Así visto, no hay mejor, ni más bello, ejemplo de la pulsión de muerte que el Signo.
Regreso con esto al tema inicial. El poema es (o en todo caso el poema que me interesa es) una aberración Significante en el sentido que acabo de esbozar.
Puedo definir poema entonces como la resistencia a hacer Signo.
Por supuesto, hay muchas formas de no hacer Signo.
¿Cómo se logra esto? Hay dos maneras conocidas de entender la arbitrariedad lingüística. La primera es la establecida por Saussure al señalar que el significante no guarda ningún lazo natural con el significado. La segunda es la arbitrariedad lacaniana por la que el objeto de la pulsión de langue de un Significante puede ser tanto otro Significante cuanto un significado. Esto, a su vez, da lugar a la habilidad de detener arbitrariamente una cadena significante para generar un significado. Pero hay una tercera arbitrariedad posible, dadas las dos anteriores, que es la arbitrariedad de la significación misma.

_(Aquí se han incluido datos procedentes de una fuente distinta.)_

Fixpoint drv_play (es : list drv_event) (s : drv) : option drv :=
  match es with
  | [] => Some s
  | e :: es => if drv_can s e then s ← drv_exec dhd_prot_txdata other_cb e s; drv_play es s else None
  end.

Lemma drv_play_reach maxs N d0 w0 es : ∀ s s',
  drv_reach dhd_prot_txdata other_cb maxs N d0 w0 s -> drv_play es s = Some s' ->
  drv_reach dhd_prot_txdata other_cb maxs N d0 w0 s'.
Proof.
  induction es as [|e es IH]; intros s s' Hs; cbn [drv_play]; [by intros [= <-]|].
  destruct (drv_can s e) eqn:Ec; [|done]. destruct (drv_exec _ _ e s) as [s1|] eqn:Ex; [|done].
  apply IH. eapply reach_step; [done|by apply drv_can_enabled|done].
Qed.

Lemma drv_start_reach maxs N d0 w0 es s :
  (s ← drv_start maxs N d0 w0; drv_play es s) = Some s -> drv_reach dhd_prot_txdata other_cb maxs N d0 w0 s.
Proof.
  destruct (drv_start maxs N d0 w0) as [s0|] eqn:E; [|done]. intros H. eapply drv_play_reach; [|exact H].
  unfold drv_start in E. destruct (dhd_sta_pool_init _ _ _ _) as [[r1 d1]|] eqn:E1; [|done]. cbn [mbind option_bind] in E.
  destruct (dhd_flow_rings_init _ _ _) as [[r2 d2]|] eqn:E2; [|done]. cbn [mbind option_bind] in E.
  destruct (_ && _) eqn:Eb; [|done]. apply andb_true_iff in Eb as [->%bool_decide_eq_true ->%bool_decide_eq_true].
  injection E as <-. by eapply reach_start.
Qed.
End Play.

(** An access point with a client and a multicast flow; the client leaves. *)
Definition run_mac (x : Z) : ether_addr := mk_ea 2 0 0 0 0 x.
Definition run_dhd : dhd_pub :=
  mk_pub (mk_ids None None 0 0 false) None (mk_peers 0 []) None (mk_limits false 0 0 [] 0 0 0)
    (mk_stas (None :: Some (mk_if (run_mac 0) []) :: replicate 14 None) None None) (mk_bus 6 4 6 15 255)
    (mk_prot (mk_pring (mk_ring 0 0 0 0 8 16 0 0) 0 false 0)
       (replicate 4 (mk_pring (mk_ring 0 0 0 0 8 16 0 0) 0 false 0)) [] []) ∅ {[ACTIVE_LIST := mk_dll ACTIVE_LIST ACTIVE_LIST]}.
Definition run_events : list drv_event :=
  [EvInterface 1 WLC_E_IF_ADD WLC_E_IF_ROLE_AP; EvLink 1 1; EvAssoc 1 (run_mac 1);
   EvUpdate true 1 5 (run_mac 0) (run_mac 1); EvTxdata 5 false 1; EvTxdata 5 false 2; EvTxdata 5 true 3; EvAnswer BCME_OK;
   EvUpdate true 1 0 (run_mac 0) (mk_ea 1 0 94 0 0 1); EvAnswer BCME_OK; EvTxdata 5 false 4; EvTxdata 4 false 5;
   EvDisassoc false 1 (run_mac 1); EvUpdate true 1 5 (run_mac 0) (run_mac 1); EvAnswer BCME_OK].
Definition run_tx (w : list (pkt * Z)) (p : pkt) (ifindex : Z) : Z * list (pkt * Z) :=
  if bool_decide (length w < 3)%nat then (BCME_OK, w ++ [(p, ifindex)]) else (BCME_NORESOURCE, w).
Definition run_cb : positive -> flow_queue -> pkt -> Z := λ _ _ _, BCME_OK.
Definition run_end (es : list drv_event) : option (drv (W := list (pkt * Z))) :=
  s ← drv_start 2 6 run_dhd []; drv_play run_tx run_cb es s.

(** With a control ring that has room for one message: the client's ring is
    created; the multicast flow gets an id and no ring, and keeps both when there
    is room again. *)
Definition full_ctrl (rds : list Z) (d : dhd_pub) : dhd_pub :=
  set_prot (mk_prot (mk_pring (mk_ring 0 0 0 0 2 16 0 0) 0 false 0) (h2d_flowrings_pool (p_prot d)) rds []) d.
Definition lookup_results (r : option (Z * option Z * dhd_pub)) : option (Z * option Z) := '(r, f, _) ← r; Some (r, f).
Definition full_run (rds : list Z) : option (drv (W := list (pkt * Z))) :=
  s ← drv_start 2 6 (full_ctrl rds run_dhd) []; drv_play run_tx run_cb (take 4 run_events) s.

Example lookup_failed_keeps_id :
  (s ← full_run [0; 0; 1];
   '(_, _, d) ← dhd_flowid_lookup true (dv_pub s) 1 0 (run_mac 0) (mk_ea 1 0 94 0 0 1);
   Some (lookup_results (dhd_flowid_lookup true (dv_pub s) 1 0 (run_mac 0) (mk_ea 1 0 94 0 0 1)),
         fn_status <$> DHD_FLOW_RING d 4, (t ← p_lkup d; dhd_flowid_find (p_peers d) t 1 0 (mk_ea 1 0 94 0 0 1)),
         lookup_results (dhd_flowid_lookup true d 1 0 (run_mac 0) (mk_ea 1 0 94 0 0 1)),
         multi_client_flow_rings (p_limits d)))
  = Some (Some (BCME_ERROR, None), Some FLOW_RING_STATUS_CLOSED, Some 4, Some (BCME_ERROR, Some FLOWID_INVALID), 2).
Proof. by vm_compute. Qed.

(** The client leaves while the control ring is full: its ring waits for the
    answer to a request that was never sent. *)
Example delete_never_sent :
  (s ← full_run []; s ← drv_play run_tx run_cb [EvAnswer BCME_OK; EvDisassoc false 1 (run_mac 1); EvDelete 1] s;
   Some (fn_status <$> DHD_FLOW_RING (dv_pub s) 5, request s, elements (dv_rings s)))
  = Some (Some FLOW_RING_STATUS_DELETE_PENDING, None, [5]).
Proof. by vm_compute. Qed.

(** The client leaves while its ring is being flushed: the deletion is lost, and
    the ring opens again. *)
Example delete_lost_in_flush :
  (s ← run_end (take 8 run_events);
   s ← drv_play run_tx run_cb [EvFlush 1; EvDisassoc false 1 (run_mac 1); EvAnswer BCME_OK] s;
   Some (fn_status <$> DHD_FLOW_RING (dv_pub s) 5, request s))
  = Some (Some FLOW_RING_STATUS_OPEN, None).
Proof. by vm_compute. Qed.

Lemma run_end_reach es s : run_end es = Some s -> drv_reach run_tx run_cb 2 6 run_dhd [] s.
Proof. apply drv_start_reach. Qed.

Lemma run_before : before_init 6 4 run_dhd.
Proof. by split; vm_compute. Qed.

Lemma run_no_stas : no_stas (iflist (p_stas run_dhd)).
Proof. split; [done|]. repeat (apply Forall_cons; split; [done|]). by apply Forall_nil. Qed.

Lemma flow_rings_safe_witness :
  (∃ s, run_end run_events = Some s ∧ drv_ok 6 s ∧ is_Some (drv_exec run_tx run_cb (EvDelete 1) s))
  ∧ (s ← run_end run_events;
     Some (dv_world s, elements (dv_rings s), fn_status <$> default [] (p_table (dv_pub s)),
           (λ x, fq_len (fn_queue x)) <$> default [] (p_table (dv_pub s))))
    = Some ([(3%positive, 1); (1%positive, 1); (2%positive, 1)], [4],
            replicate 4 FLOW_RING_STATUS_CLOSED ++ [FLOW_RING_STATUS_OPEN; FLOW_RING_STATUS_CLOSED], [0; 0; 0; 0; 1; 0]).
Proof.
  split; [|by vm_compute]. assert (bool_decide (run_end run_events = None) = false) as Hs by (by vm_compute).
  destruct (run_end run_events) as [s|] eqn:E; [|discriminate Hs]. exists s. split; [reflexivity|].
  destruct (flow_rings_safe run_tx run_cb 6 4 2 run_dhd []) as [_ H]; [apply run_before|done|done|apply run_no_stas|].
  destruct (H s) as [H1 H2]; [exact (run_end_reach _ _ E)|]. split; [exact H1|]. apply H2. exact I.
Defined.

(** The multicast address 1:0:5e:0:0:2 gets the ring of 1:0:5e:0:0:1. *)
Lemma flow_lookup_right_ring_witness :
  ∃ s d' x, run_end (take 11 run_events) = Some s
    ∧ dhd_flowid_lookup true (dv_pub s) 1 3 (run_mac 0) (mk_ea 1 0 94 0 0 2) = Some (BCME_OK, Some 4, d')
    ∧ DHD_FLOW_RING d' 4 = Some x ∧ fn_active x = true ∧ fi_ifindex (fn_info x) = 1
    ∧ (fi_da (fn_info x) = mk_ea 1 0 94 0 0 2 ∧ fi_tid (fn_info x) = 3
       ∨ ETHER_ISMULTI (fi_da (fn_info x)) = true ∧ ETHER_ISMULTI (mk_ea 1 0 94 0 0 2) = true).
Proof.
  assert (match run_end (take 11 run_events) with
          | Some s => match p_lkup (dv_pub s), dhd_flowid_lookup true (dv_pub s) 1 3 (run_mac 0) (mk_ea 1 0 94 0 0 2) with
                      | Some lk, Some (r, f, _) =>
                          bool_decide (r = BCME_OK) && bool_decide (f = Some 4)
                          && match at_ lk 1 with Some e => negb (DHD_IF_ROLE_GENERIC_STA (if_role e)) | None => false end
                      | _, _ => false
                      end
          | None => false
          end = true) as H by (by vm_compute).
  destruct (run_end _) as [s|] eqn:E; [|done]. destruct (p_lkup (dv_pub s)) as [lk|] eqn:Elk; [|done].
  destruct (dhd_flowid_lookup _ _ _ _ _ _) as [[[r f] d']|] eqn:El; [|done].
  apply andb_true_iff in H as [[->%bool_decide_eq_true ->%bool_decide_eq_true]%andb_true_iff H].
  destruct (at_ lk 1) as [e|] eqn:Ee; [|done]. apply negb_true_iff in H.
  destruct (flow_lookup_right_ring run_tx run_cb 6 4 2 run_dhd [] s true 1 3 4 (run_mac 0) (mk_ea 1 0 94 0 0 2) d' lk e)
    as (x & Hx & Hrest); [apply run_before|lia|by vm_compute|apply run_no_stas|exact (run_end_reach _ _ E)|lia|lia|exact Elk|exact Ee|
     exact H|exact El|].
  exists s, d', x. split; [reflexivity|]. split; [exact El|]. split; [exact Hx|]. exact Hrest.
Defined.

Así como (desde Brunelleschi) la línea del horizonte es una contribución del Sujeto a la cuestión del ver, así también la línea que separa y conecta Significante y significado es una contribución del Sujeto a la cuestión del significar. Al calificarlas de contribuciones quiero dar a entender que ambas líneas no están ahí afuera sino que son aportes cognitivos del ser humano cada vez que participa en cada uno de estos campos respectivamente. Puesto en términos más sencillos: dada una marca significante (una palabra, un grupo de palabras, un verso, una estrofa, un párrafo, lo que sea) es una contribución nuestra el determinar qué tanto de lo que escuchamos es sonido y qué tanto estamos dispuestos a conceder (o a elaborar) como significado. En otras palabras, los textos que consideramos obras de arte, no vienen con línea del horizonte ni con barra de significación.
Un par de ejemplos.
Cuando Vallejo comienza Trilce IX diciendo “Vusco volvvver de golpe el golpe” escribe “vusco” con “v-de-vaca” y “volver” con cuatro “v” (una al inicio y tres al medio). La trampa inmediata que nos tiende Vallejo es refugiarnos en que la palabra “golpe” sí está bien escrita. Por extensión, si mentalmente corrijo “Vusco” (con v-de-vaca) y escribo “Busco” (“como debe ser”, es decir, con b-de-burro) lo que estoy persiguiendo es la forma que corresponde a un significado conocido. Nuevamente aparece la voluntad de hacer Signo. Pero eso supone que la palabra “golpe” está bien porque yo sí sé qué es un golpe. Pero en lugar de refugiarnos en la buena ortografía de “golpe” para corregir “Vusco” deberíamos refugiarnos en la peculiaridad de “Vusco” para desestabilizar “golpe”. En todo caso, lo que parece plantearse en Trilce IX es que la corrección ortográfica —y por extensión cualquier otra— puede caer sobre cualquier término y no solamente sobre aquellos que nos garantizan la seguridad del significado.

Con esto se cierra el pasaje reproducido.